A second major obstacle to moving robots outside of labs and factories is their fragility: Current robots often break in a few hours, if not a few minutes. This fragility mainly stems from the overall complexity of robotic systems, which involve many actuators, many sensors, and complex decisions, and from the diversity of situations that robots can encounter. Low-cost robots exacerbate this issue because they can be broken in many ways (high-quality material is expensive), because they have low self-sensing abilities (sensors are expensive and increase the overall complexity), and because they are typically targeted towards non-controlled environments (e.g., houses rather than factories, in which robots are protected from most unexpected events). More generally, this fragility is a symptom of the lack of adaptive abilities in current robots.
Angle of attack
To solve the state estimation problem, our approach is to combine classical estimation filters (Extended Kalman Filters, Unscented Kalman Filters, or particle filters) with a Bayesian reasoning model in order to internally simulate various configurations of the robot in its environment. This should allow for adaptive estimation that can be used as one aspect of long-term adaptation. To handle dynamic and structural changes in an environment, we aim at assessing, for each piece of observation, whether it is static or not.
We also plan to address active sensing to improve the situation awareness of robots. Literally, active sensing is the ability of an interacting agent to act so as to control what it senses from its environment with the typical objective of acquiring information about this environment. A formalism for representing and solving active sensing problems has already been proposed by members of the team 46 and we aim to use it to formalize decision-making problems for improving situation awareness.
Situation awareness of robots can also be tackled by cooperation, whether it be between robots or between robots and sensors in the environment (led out intelligent spaces) or between robots and humans. This is in rupture with classical robotics, in which robots are conceived as self-contained. But, in order to cope with as diverse environments as possible, these classical robots use precise, expensive, and specialized sensors, whose cost prohibits their use in large-scale deployments for service or assistance applications. Furthermore, when all sensors are on the robot, they share the same point of view on the environment, which is a limit for perception. Therefore, we propose to complement a cheaper robot with sensors distributed in a target environment. This is an emerging research direction that shares some of the problematics of multi-robot operation and we are therefore collaborating with other teams at Inria that address the issue of communication and interoperability.

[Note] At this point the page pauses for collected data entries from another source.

(* ===== verification/Adapters.v ===== *)
(** * The adapters of the generation runtime

    [internal/aigc/generationruntime/adapters.go]: the billing gateway over the
    point ledger and the default cost calculator.  The ledger is part of the
    world outside the generation store: a [Ledger] says where. *)

From Stdlib Require Import ZArith Lia.
From S2P Require Import Prelude GoJson Billing GenModels WorkflowStore Barrier ProviderPolicy Finalization.

(** Where the ledger lives in the state of the outside world. *)
Class Ledger (X : Type) := {
  ledger_of : X → Billing.MemoryStore;
  set_ledger : Billing.MemoryStore → X → X
}.

Class LedgerLaws (X : Type) `{Ledger X} := {
  ledger_of_set s x : ledger_of (set_ledger s x) = s;
  set_ledger_same x : set_ledger (ledger_of x) x = x
}.

#[global] Instance Ledger_self : Ledger Billing.MemoryStore := {| ledger_of x := x; set_ledger s _ := s |}.
#[global] Instance LedgerLaws_self : LedgerLaws Billing.MemoryStore.
Proof. by split. Qed.

Section adapters.
Context `{Runtime} {X : Type} `{Ledger X}.

(** One call of the ledger: it reads the clock and moves the ledger alone. *)
Definition on_ledger (op : Billing.MemoryStore → Time → Billing.MemoryStore * result Billing.Result) :
    Eff (world X) (result Billing.Result) := lift_env (fun v =>
  let '(s, r) := op (ledger_of (env_ext v)) (clock_at (env_reads v)) in
  (r, mkEnv (S (env_reads v)) (env_ids v) (set_ledger s (env_ext v)))).

Definition billing_permanent (err : error) : bool :=
  errors_Is err Billing.ErrAccountNotFound || errors_Is err Billing.ErrInsufficientPoints
  || errors_Is err Billing.ErrTransactionNotFound || errors_Is err Billing.ErrRefundExceedsCharge
  || errors_Is err Billing.ErrIdempotencyConflict.

Definition charge_mutation_request (q : ChargeRequest) : Billing.MutationRequest :=
  Billing.mkMutationRequest ("charge:" +:+ cq_JobID q) (cq_UserID q) (cq_IdempotencyKey q) ""
    (cq_OperationID q) (cq_BatchID q) (cq_JobID q) (cq_Points q) (cq_Breakdown q) None.

Definition BillingAdapter_Charge (q : ChargeRequest) : Eff (world X) (result ChargeResult) :=
  let* r := on_ledger (fun s now => Billing.Charge s (charge_mutation_request q) now) in
  match r with
  | Err err => fail (NewExecutionError ErrorStageBilling "billing_rejected" (negb (billing_permanent err)) err)
  | Ok result =>
      let t := Billing.r_Transaction result in
      ret (Ok (mkChargeResult (Billing.t_ID t) (Billing.t_Points t) (Billing.t_Breakdown t) (Some (Billing.t_BalanceAfter t))))
  end.

Definition refund_mutation_request (q : RefundRequest) : Billing.MutationRequest :=
  Billing.mkMutationRequest ("refund:" +:+ rq_JobID q) (rq_UserID q) (rq_IdempotencyKey q) (rq_BillingTransactionID q)
    (rq_OperationID q) (rq_BatchID q) (rq_JobID q) (rq_Points q) None None.

Definition BillingAdapter_Refund (q : RefundRequest) : Eff (world X) (result RefundResult) :=
  let* r := on_ledger (fun s now => Billing.Refund s (refund_mutation_request q) now) in
  match r with
  | Err err => fail (NewExecutionError ErrorStageBilling "billing_refund_failed" (negb (billing_permanent err)) err)
  | Ok result =>
      let t := Billing.r_Transaction result in
      ret (Ok (mkRefundResult (Billing.t_ID t) (Billing.t_Points t) (Some (Billing.t_BalanceAfter t))))
  end.

Definition BillingAdapter : BillingGateway (X:=X) := mkBillingGateway BillingAdapter_Charge BillingAdapter_Refund.
End adapters.

(** ** Costs *)

Definition default_points (kind : string) : Z :=
  if bool_decide (kind = "video") then 120
  else if bool_decide (kind ∈ ["audio"; "music"; "voice"]) then 30
  else 12.

Definition Estimate (points : gomap Z) (job : GenerationJob) : Z :=
  let kind := ToLower (j_MediaKind job) in
  wrap64 (default (default_points kind) (go_lookup points kind) * OutputVariantCount job).

Definition Calculate (points : gomap Z) (job : GenerationJob) (r : ProviderResult) : result (Z * gomap Z) :=
  if pr_UsageReported r || (0 <? pr_ActualPoints r) || (0 <? Z.of_nat (go_len (pr_CostBreakdown r)))
  then Ok (pr_ActualPoints r, pr_CostBreakdown r)
  else
    let estimate := Estimate points job in
    Ok (estimate, Some {[ToLower (j_MediaKind job) := estimate]}).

To address the fragility problem, the traditional approach is to first diagnose the situation, then use a planning algorithm to create/select a contingency plan. But, again, this calls for both expensive sensors on the robot for the diagnosis and extensive work to predict and plan for all the possible faults that, in an open and dynamic environment, are almost infinite. An alternative approach is then to skip the diagnosis and let the robot discover by trial and error a behavior that works in spite of the damage with a reinforcement learning algorithm 62, 52. However, current reinforcement learning algorithms require hundreds of trials/episodes to learn a single, often simplified, task 52, which makes them impossible to use for real robots and more ambitious tasks. We therefore need to design new trial-and-error algorithms that will allow robots to learn with a much smaller number of trials (typically, a dozen). We think the key idea is to guide online learning on the physical robot with dynamic simulations. For instance, in our recent work, we successfully mixed evolutionary search in simulation, physical tests on the robot, and machine learning to allow a robot to recover from physical damage 53, 1.

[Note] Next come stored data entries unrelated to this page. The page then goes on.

(* ===== verification/CompensationProps.v ===== *)
(** * Refunds, end to end

    The compensation service over the point ledger: what a run refunds, and
    that running it again refunds nothing more. *)

From Stdlib Require Import ZArith Lia.
From S2P Require Import Prelude GoJson Billing GenModels WorkflowStore Samples WorkflowStoreProps WorkflowRuns.
From S2P Require Import Barrier BarrierProps ProviderPolicy Finalization Steps FinalizationProps Adapters.

Section quiet.
Context `{Runtime} {X : Type} `{Concurrency X}.
Implicit Types (w : world X).

(** ** The barrier leaves jobs alone *)

Lemma TryFinalize_job id w r w' jid j :
  store_wf (w_store w) → TryFinalize id w = (r, w') → jobs (w_store w) !! jid = Some j → cloneJob j = j →
  jobs (w_store w') !! jid = Some j.
Proof.
  intros Hwf E Hj Hc. pose proof (TryFinalize_cases id w) as Ht. rewrite E in Ht.
  inversion Ht as [err ? Hw|batch operation operation1 batch1 events captured now s1 ? ? bid js Hb Ho Hout batch2 operation2
    Ha Hw _ _ _]; subst; [by rewrite Hw|].
  rewrite Hw. cbn. destruct (ap_same _ _ _ Ha) as (_ & _ & _ & -> & _).
  set (ids := default [] (jobIDsByBatch (w_store w) !! bid)).
  destruct (decide (jid ∈ ids)) as [Hin|]; [|by rewrite store_jobs_notin].
  apply list_elem_of_lookup_1 in Hin as [i Hi].
  destruct (batch_jobs_lookup _ _ _ _ Hwf Hi) as (j' & Hj' & _ & Hl). assert (j' = j) as -> by congruence.
  rewrite Hc in Hl. rewrite (store_jobs_lookup _ _ _ i jid j); [by rewrite Hc|by apply batch_ids_NoDup|done|done].
Qed.

Lemma tryFinalize_job id w w' jid j :
  store_wf (w_store w) → tryFinalizeBatchBestEffort id w = (tt, w') →
  jobs (w_store w) !! jid = Some j → cloneJob j = j → jobs (w_store w') !! jid = Some j.
Proof.
  intros Hwf. unfold tryFinalizeBatchBestEffort. destruct (blank id); [by intros [= <-]|].
  unfold bind. destruct (TryFinalize id w) as [r w1] eqn:E. intros [= <-] Hj Hc. by eapply TryFinalize_job.
Qed.

(** A mutation of a stored job, with what it leaves. *)
Lemma MutateJob_at id version mutation w stored job' w' :
  store_wf (w_store w) → mutation_keeps mutation → jobs (w_store w) !! id = Some stored →
  MutateJob id version mutation w = (Ok job', w') →
  ∃ made events v, mutation stored (w_env w) = (Ok (made, events), v) ∧ returned made job'
    ∧ jobs (w_store w') !! id = Some job' ∧ cloneJob job' = job'
    ∧ store_wf (w_store w').
Proof.
  intros Hwf Hk Hj E. pose proof (MutateJob_wf _ _ _ _ _ _ Hwf Hk E) as Hwf'.
  destruct (sw_job _ Hwf _ _ Hj) as (Eid & Htrim & _).
  assert (TrimSpace id = id) as Ht by congruence.
  pose proof (MutateJob_cases id version mutation w) as Hc. rewrite E in Hc.
  inversion Hc as [|before made events v now s1 ? Hb Hv Hmut Hst Ha Hw Hext]; subst; clear Hc.
  rewrite Ht in Hb, Hw. assert (before = stored) as -> by congruence.
  exists made, events, v. split; [done|]. split; [by exists (cloneJob stored), now|].
  split; [rewrite Hw; cbn; by rewrite lookup_insert_eq|]. split; [apply cloneJob_idem|done].
Qed.

(** The other workers use the commands of the store, and leave the job [jid] alone. *)
Variable jid : string.
Hypothesis others_move : moves (others (X:=X)).
Hypothesis others_leave : ∀ w, jobs (w_store (others (X:=X) w).2) !! jid = jobs (w_store w) !! jid.

Lemma call_at {A} (c : Eff (world X) A) w a w' :
  call c w = (a, w') → ∃ w0, c w0 = (a, w') ∧ rtc store_step w w0 ∧ jobs (w_store w0) !! jid = jobs (w_store w) !! jid.
Proof.
  unfold call, bind. specialize (others_leave w). destruct (others w) as [u w0] eqn:E. intros Ec.
  exists w0. split; [done|]. split; [by eapply others_move|done].
Qed.

Lemma wf_moves w w' : rtc store_step w w' → store_wf (w_store w) → store_wf (w_store w').
Proof. intros Hm Hwf. by apply (run_evolves w w'). Qed.

Lemma mutate_and_finalize_at job mutation w stored job' w' :
  j_ID job = jid → store_wf (w_store w) → mutation_keeps mutation → jobs (w_store w) !! jid = Some stored →
  mutate_and_finalize job mutation w = ((job', None), w') →
  ∃ made events v v', mutation stored v = (Ok (made, events), v') ∧ returned made job'
    ∧ jobs (w_store w') !! jid = Some job' ∧ cloneJob job' = job' ∧ rtc store_step w w'.
Proof.
  intros Hid Hwf Hk Hj E. assert (Hm : moves (mutate_and_finalize job mutation)) by (unfold mutate_and_finalize; moves_tac).
  pose proof (Hm _ _ _ E) as Hmoves. revert E. unfold mutate_and_finalize, bind.
  destruct (call (MutateJob _ _ _) w) as [[updated|e] w1] eqn:E1; [|done].
  apply call_at in E1 as (w0 & E1 & M0 & J0). rewrite Hid in E1. rewrite <-J0 in Hj.
  destruct (MutateJob_at _ _ _ _ _ _ _ (wf_moves _ _ M0 Hwf) Hk Hj E1) as (made & events & v & Hmut & Hr & Hj1 & Hc & Hwf1).
  destruct (call _ w1) as [[] w2] eqn:E2. intros [= <- <-]. apply call_at in E2 as (w3 & E2 & M3 & J3). rewrite <-J3 in Hj1.
  exists made, events, (w_env w0), v. split_and!; try done.
  eapply tryFinalize_job; [exact (wf_moves _ _ M3 Hwf1)|exact E2|exact Hj1|exact Hc].
Qed.

Definition needs_refund (job : GenerationJob) : Prop :=
  normalizedCompensationStatus (j_CompensationStatus job)
    ∉ [CompensationCompleted; CompensationManualFinal; CompensationNotRequired].
#[global] Instance needs_refund_dec job : Decision (needs_refund job).
Proof. unfold needs_refund. apply _. Defined.

Lemma check_refund_ok job r refund :
  check_refund job r = Ok refund →
  r = Ok refund ∧ 0 <= rr_RefundedPoints refund <= j_ChargedPoints job.
Proof.
  unfold check_refund. destruct r as [x|]; [|done]. destruct (blank (rr_TransactionID x)) eqn:Eb; [done|].
  destruct (_ || _) eqn:E; [done|]. intros [= ->]. split; [done|]. lia.
Qed.

Section gateway.
Variable billing : BillingGateway (X:=X).
Hypothesis refund_quiet : ∀ q w r w', gw_Refund billing q w = (r, w') → w_store w' = w_store w.

(** The part of a job a refund request is made of. *)
Lemma claim_request made claimed stored now claimID :
  returned made claimed →
  made = stored <| j_CompensationStatus := CompensationRunning |> <| j_Phase := PhaseCompensation |>
                <| j_LeaseOwner := claimID |> <| j_LeaseUntil := now |> →
  refund_request claimed = refund_request stored ∧ j_ID claimed = j_ID stored
  ∧ j_ChargedPoints claimed = j_ChargedPoints stored.
Proof. intros (before & t & ->) ->. repeat split. Qed.

Lemma completed_fields stored refund job' :
  returned (release ((settle_compensation CompensationCompleted (rr_RefundedPoints refund) (rr_TransactionID refund) stored)
               <| j_BalanceAfter := cloneInt64Pointer (rr_BalanceAfter refund) |>)) job' →
  j_CompensationStatus job' = CompensationCompleted
  ∧ j_CompensatedPoints job' = rr_RefundedPoints refund
  ∧ j_ChargedPoints job' = j_ChargedPoints stored
  ∧ j_NetChargedPoints job' = wrap64 (j_ChargedPoints stored - rr_RefundedPoints refund)
  ∧ j_RefundTransactionID job' = rr_TransactionID refund.
Proof. intros (before & t & ->). repeat split. Qed.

A final approach to address fragility is to deploy several robots or a swarm of robots or to make robots evolve in an active environment. We will consider several paradigms such as (1) those inspired from collective natural phenomena in which the environment plays an active role for coordinating the activity of a huge number of biological entities such as ants and (2) those based on online learning 50. We envision to transfer our knowledge of such phenomenon to engineer new artificial devices such as an intelligent floor (which is in fact a spatially distributed network in which each node can sense, compute and communicate with contiguous nodes and can interact with moving entities on top of it) in order to assist people and robots (see the principle in 60, 50, 45).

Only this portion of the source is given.